Но главной мечтой были новые книги, так как читать-то мне было нечего... В ту пору появилась мечта о девушке, которая живая, красивая, но... никогда не ходит в уборную. Девушка и уборная никак не вмещались в одном детском сердце. В этой связи вспоминается мамин рассказ об одной старушке. Сидит (имярек) за прялкой, прядёт куделю и поглядывает на старика, словно чего-то узнать хочет. Дедко сердито вяжет помело.

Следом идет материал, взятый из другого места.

(** With the four answers bound, the evaluation is the call of
    [defineConfig] on the literal, and the trace is the five calls. *)
Lemma astro_config_run (url : string) (w : World) (b : bindings World) :
  bound h url w b ->
  run h (astro_config url) w
    = h (DefineConfig (literal_of b)) (at_defineConfig b)
  /\ trace h (astro_config url) w = calls_of url w b.
Proof.
  intros (H1 & H2 & H3 & H4).
  unfold astro_config, invoke, calls_of, literal_of.
  cbn [bind run trace].
  rewrite H1, H2, H3, H4.
  destruct (h (DefineConfig _) _) as [[v | exn] w'] eqn:H5;
    rewrite ?H5; split; reflexivity.
Qed.

(** An evaluation that returns has gone through all four bindings. *)
Lemma astro_config_inv (url : string) (w : World) (cfg : value) (w' : World) :
  run h (astro_config url) w = (Normal cfg, w') ->
  exists b, bound h url w b /\
    h (DefineConfig (literal_of b)) (at_defineConfig b) = (Normal cfg, w').
Proof.
  unfold astro_config, invoke. cbn [bind run].
  destruct (h (FileURLToPath _) w) as [[file | ?] w1] eqn:H1; [| discriminate].
  destruct (h (PathDirname _) w1) as [[dir | ?] w2] eqn:H2; [| discriminate].
  destruct (h Svelte w2) as [[integ | ?] w3] eqn:H3; [| discriminate].
  destruct (h (PathResolve _) w3) as [[lp | ?] w4] eqn:H4; [| discriminate].
  destruct (h (DefineConfig _) w4) as [[v | ?] w5] eqn:H5; [| discriminate].
  intros [= <- <-].
  exists (Bindings file w1 dir w2 integ w3 lp w4).
  unfold bound, literal_of. cbn. auto.
Qed.

(** When [defineConfig] returns its argument, the default export is the
    literal. *)
Lemma export_is_literal (url : string) (w : World) (cfg : value) (w' : World) :
  defineConfig_hands_back h ->
  run h (astro_config url) w = (Normal cfg, w') ->
  exists b, bound h url w b /\ cfg = literal_of b.
Proof.
  intros Hid Hrun. apply astro_config_inv in Hrun as (b & Hb & Hlast).
  exists b. split; [exact Hb |].
  specialize (Hid (literal_of b) (at_defineConfig b)).
  rewrite Hlast in Hid. cbn in Hid. congruence.
Qed.
End Module_facts.

(** ** Properties of the literal *)

Lemma get_absent (k : string) (o : value) : k ∉ keys o -> get k o = None.
Proof.
  destruct o as [s | items | props | ref]; cbn; try reflexivity.
  intros Hk. apply not_elem_of_dom, Hk.
Qed.

Lemma literal_keys (integ lp : value) :
  keys (config_literal integ lp) = {[ "integrations"; "vite" ]}.
Proof. reflexivity. Qed.

Lemma literal_scss (integ lp : value) :
  get_path scss_path (config_literal integ lp) =
  Some (VObj {[ "api" := VStr "modern-compiler";
                "loadPaths" := VArr [lp];
                "additionalData" := VStr additionalData_literal ]}).
Proof. reflexivity. Qed.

Прилаживает друг к дружке сосновые лапки и чует, что старухе поговорить хочется.
– Чего? – второй раз спрашивает он.
– Да как чего, ведь Кланька-то у нас баская...
– Ну дак чего?
– Старик, а ведь и баские в нужник-то ходят...
...О, как я страдал от этой суровой жизненной правды! И откуда брались такая мечтательность, такой розовый романтизм, чьё это было наследие – отца или матери? В ту пору, если б кто-либо сказал мне, что выражение “родился в рубашке” имеет прямой физиологический смысл, я бы ни за что не поверил и уж если не расплакался бы, то рассердился...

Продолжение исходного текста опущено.